(Stored data)

+++++

(* ===== verification/BootStart.v ===== *)
(** * From the identity map to the kernel's address space

    [mmu_init_idmap_table], [map_fdt] and [early_map_kernel] of
    [map_kernel.c] one after the other, and [linear_mapping_init] of
    [mapping.c] on the space they leave. *)

From S2P Require Import Prelude PageTable PageTableMap BootSpace BootBlock Memblock Pte BootMap BootMapSpec.

(** ** Rounding to pages *)

Lemma page_down_spec x : 0 <= x < 2 ^ 64 ->
  ALIGN_DOWN x PAGE_SIZE <= x /\ x < ALIGN_DOWN x PAGE_SIZE + 4096 /\ ALIGN_DOWN x PAGE_SIZE mod 4096 = 0.
Proof.
  intros Hx. unfold ALIGN_DOWN. rewrite align_mask_pow2 by (try apply is_pow2_PAGE_SIZE; lia).
  change PAGE_SIZE with 4096. pose proof (Z.mod_pos_bound x 4096 ltac:(lia)).
  split; [lia |]. split; [lia |]. rewrite Zminus_mod, Zmod_mod, Z.sub_diag. done.
Qed.

Lemma page_up_spec x : 0 <= x < 2 ^ 64 - 4096 ->
  x <= ALIGN_UP x PAGE_SIZE /\ ALIGN_UP x PAGE_SIZE < x + 4096 /\ ALIGN_UP x PAGE_SIZE mod 4096 = 0.
Proof.
  intros Hx. pose proof (page_down_spec (x + 4096 - 1) ltac:(lia)) as H.
  unfold ALIGN_UP. change PAGE_SIZE with 4096 in *. rewrite u64_small by lia.
  unfold ALIGN_DOWN in H. lia.
Qed.

(** A page boundary below the end of a page is below its start. *)
Lemma page_le_up x y : x mod 4096 = 0 -> y mod 4096 = 0 -> x < y + 4096 -> x <= y.
Proof. intros Hx Hy H. pose proof (Z.div_mod x 4096). pose proof (Z.div_mod y 4096). lia. Qed.

(** At most three tables of pages and two of each level above. *)
Lemma need_small lo hi : 0 < hi - lo <= 2 ^ 21 + 8192 -> need 3 lo hi <= 7.
Proof.
  intros H. cbn [need].
  assert (Hs : forall k c, hi - lo <= c * lsize k -> 0 <= c -> span k lo hi <= c + 1).
  { intros k c Hc Hc0. unfold span. pose proof (lsize_pos k) as Hpos.
    assert (Hle : hi - 1 < (lo / lsize k + c + 1) * lsize k).
    { pose proof (Z.div_mod lo (lsize k)). pose proof (Z.mod_pos_bound lo (lsize k) Hpos). lia. }
    pose proof (Z.div_lt_upper_bound (hi - 1) (lsize k) (lo / lsize k + c + 1) Hpos ltac:(lia)). lia. }
  pose proof (Hs 1%nat 2 ltac:(change (lsize 1) with (2 ^ 21); lia) ltac:(lia)).
  pose proof (Hs 2%nat 1 ltac:(change (lsize 2) with (2 ^ 30); lia) ltac:(lia)).
  pose proof (Hs 3%nat 1 ltac:(change (lsize 3) with (2 ^ 39); lia) ltac:(lia)). lia.
Qed.

Section Start.
Context (im : image) (Hok : image_ok im).

Let D0 := __pi_init_idmap_pg_dir im.
Let L0 := __pi_init_idmap_pg_end im.

(** ** Identity mappings *)

(** A range of physical addresses, rounded out to pages. *)
Record phys_range (lo hi start end_ : Z) : Prop := {
  pr_lo : ALIGN_DOWN start PAGE_SIZE = lo;
  pr_hi : ALIGN_UP end_ PAGE_SIZE = hi;
  pr_in : 0 <= lo /\ lo < hi /\ hi <= 2 ^ 46;
  pr_pages : lo mod 4096 = 0 /\ hi mod 4096 = 0;
}.

Lemma id_args plan lo hi start end_ attr :
  phys_range lo hi start end_ -> attr_wf attr -> plain attr boot_blk lo hi 0 ->
  planned boot_blk plan 3 lo hi 0 -> call_args 0 plan start end_ start attr.
Proof.
  intros [<- <- P3 [P4 P5]] Ha Hpl Hplan. set (lo := ALIGN_DOWN start PAGE_SIZE) in *.
  set (hi := ALIGN_UP end_ PAGE_SIZE) in *.
  assert (Hh : map_hi start start end_ = hi) by (unfold map_hi, map_lo; fold lo hi; lia).
  split; rewrite ?Hh; change (map_lo start) with lo; fold lo; try done.
  - split; try done; try lia; change (lsize 4) with (2 ^ 48); apply Z.div_small; lia.
  - by rewrite Z.sub_diag.
  - by rewrite Z.sub_diag.
Qed.

Lemma id_region lo hi start end_ attr :
  phys_range lo hi start end_ -> call_region start end_ start attr = BootRegion lo hi 0 attr.
Proof.
  intros [<- <- _ _]. unfold call_region, map_hi, map_lo. f_equal; lia.
Qed.

Lemma id_map_bounds lo hi start end_ :
  phys_range lo hi start end_ -> map_lo start = lo /\ map_hi start start end_ = hi.
Proof. intros [<- <- _ _]. unfold map_hi, map_lo. lia. Qed.

Lemma phys_pages lo hi :
  lo mod 4096 = 0 -> hi mod 4096 = 0 -> 0 <= lo -> lo < hi -> hi <= 2 ^ 46 -> phys_range lo hi lo hi.
Proof.
  intros. split; [apply ALIGN_DOWN_id | apply ALIGN_UP_id | |]; done || lia.
Qed.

+++++

→ **Try it**
If a line of the entries contains "Hpos", it counts; say how many such lines there are and give only the number.

→ **Answer to the exercise**
3